--- Activity ---
Every line of the records that holds the word "source" should be copied.

--- The input ---
----------

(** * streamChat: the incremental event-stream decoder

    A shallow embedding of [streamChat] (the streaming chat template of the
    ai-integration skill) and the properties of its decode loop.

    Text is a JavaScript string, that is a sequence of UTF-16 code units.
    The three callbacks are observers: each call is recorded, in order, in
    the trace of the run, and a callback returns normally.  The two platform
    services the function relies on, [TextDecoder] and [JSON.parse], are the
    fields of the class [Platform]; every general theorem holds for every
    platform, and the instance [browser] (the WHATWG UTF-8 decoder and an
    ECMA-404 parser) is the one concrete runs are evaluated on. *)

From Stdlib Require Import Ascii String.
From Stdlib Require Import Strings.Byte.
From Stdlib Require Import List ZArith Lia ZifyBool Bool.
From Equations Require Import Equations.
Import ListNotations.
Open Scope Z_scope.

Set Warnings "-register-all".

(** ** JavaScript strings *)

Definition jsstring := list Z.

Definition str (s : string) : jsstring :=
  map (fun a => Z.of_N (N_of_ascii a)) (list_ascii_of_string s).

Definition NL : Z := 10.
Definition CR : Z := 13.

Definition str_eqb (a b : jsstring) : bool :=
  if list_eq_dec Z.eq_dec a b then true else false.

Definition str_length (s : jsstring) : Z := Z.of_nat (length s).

----------

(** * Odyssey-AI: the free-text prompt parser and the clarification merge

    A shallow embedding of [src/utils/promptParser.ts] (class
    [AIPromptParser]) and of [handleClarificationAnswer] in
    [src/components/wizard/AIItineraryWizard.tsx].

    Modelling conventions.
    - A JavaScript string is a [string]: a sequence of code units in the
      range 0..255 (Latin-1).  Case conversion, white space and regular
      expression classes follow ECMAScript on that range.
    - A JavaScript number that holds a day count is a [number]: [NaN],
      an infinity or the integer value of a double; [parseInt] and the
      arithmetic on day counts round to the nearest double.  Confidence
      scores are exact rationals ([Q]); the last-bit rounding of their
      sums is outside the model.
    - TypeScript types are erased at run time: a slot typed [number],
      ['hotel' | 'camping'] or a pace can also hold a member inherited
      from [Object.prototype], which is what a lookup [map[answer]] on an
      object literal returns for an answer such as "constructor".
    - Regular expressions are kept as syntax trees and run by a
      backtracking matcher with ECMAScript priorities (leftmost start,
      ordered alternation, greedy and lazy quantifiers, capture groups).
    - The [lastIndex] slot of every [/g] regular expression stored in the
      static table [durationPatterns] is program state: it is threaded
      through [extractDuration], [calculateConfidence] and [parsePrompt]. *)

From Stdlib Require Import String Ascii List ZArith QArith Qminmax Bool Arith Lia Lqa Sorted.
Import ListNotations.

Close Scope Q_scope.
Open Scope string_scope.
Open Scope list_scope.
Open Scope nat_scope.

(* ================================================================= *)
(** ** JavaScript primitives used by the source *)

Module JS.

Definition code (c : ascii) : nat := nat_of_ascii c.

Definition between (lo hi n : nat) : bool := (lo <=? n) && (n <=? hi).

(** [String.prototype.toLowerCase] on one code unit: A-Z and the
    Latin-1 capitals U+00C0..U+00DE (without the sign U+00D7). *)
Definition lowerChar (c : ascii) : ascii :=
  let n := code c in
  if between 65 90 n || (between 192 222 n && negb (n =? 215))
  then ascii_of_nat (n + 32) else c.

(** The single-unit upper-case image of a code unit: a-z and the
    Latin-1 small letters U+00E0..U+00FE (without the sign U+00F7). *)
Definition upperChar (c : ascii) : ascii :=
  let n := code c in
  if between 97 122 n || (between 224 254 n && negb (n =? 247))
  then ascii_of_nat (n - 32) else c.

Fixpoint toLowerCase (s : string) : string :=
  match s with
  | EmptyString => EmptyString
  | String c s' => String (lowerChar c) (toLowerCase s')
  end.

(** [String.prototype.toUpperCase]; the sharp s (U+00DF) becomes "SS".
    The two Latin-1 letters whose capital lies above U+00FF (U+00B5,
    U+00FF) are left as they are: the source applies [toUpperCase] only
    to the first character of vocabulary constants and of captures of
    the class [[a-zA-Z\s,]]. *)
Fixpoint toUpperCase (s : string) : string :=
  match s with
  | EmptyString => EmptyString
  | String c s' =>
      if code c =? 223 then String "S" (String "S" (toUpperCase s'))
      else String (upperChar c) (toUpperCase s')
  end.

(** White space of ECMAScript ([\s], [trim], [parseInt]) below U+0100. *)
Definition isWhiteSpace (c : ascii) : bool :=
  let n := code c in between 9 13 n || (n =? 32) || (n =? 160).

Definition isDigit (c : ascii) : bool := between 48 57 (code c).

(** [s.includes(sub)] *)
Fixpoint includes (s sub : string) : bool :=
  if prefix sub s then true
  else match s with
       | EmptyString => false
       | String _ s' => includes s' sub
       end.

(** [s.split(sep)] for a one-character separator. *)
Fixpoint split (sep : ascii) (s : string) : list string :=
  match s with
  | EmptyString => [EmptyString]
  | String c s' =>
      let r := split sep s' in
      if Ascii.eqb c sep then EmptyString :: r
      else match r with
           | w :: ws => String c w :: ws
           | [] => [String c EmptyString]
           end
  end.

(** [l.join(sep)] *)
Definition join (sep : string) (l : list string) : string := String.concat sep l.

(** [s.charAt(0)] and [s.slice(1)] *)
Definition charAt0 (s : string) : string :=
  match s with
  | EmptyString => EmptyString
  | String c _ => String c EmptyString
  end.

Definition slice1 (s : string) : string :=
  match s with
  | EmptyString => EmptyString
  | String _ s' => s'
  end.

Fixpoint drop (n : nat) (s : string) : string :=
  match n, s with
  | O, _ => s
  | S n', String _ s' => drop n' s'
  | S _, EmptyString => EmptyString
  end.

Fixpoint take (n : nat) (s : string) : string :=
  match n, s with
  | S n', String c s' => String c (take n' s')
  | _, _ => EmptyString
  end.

----------

--- Reply to the exercise ---
(** ** JavaScript primitives used by the source *)
    U+00FF) are left as they are: the source applies [toUpperCase] only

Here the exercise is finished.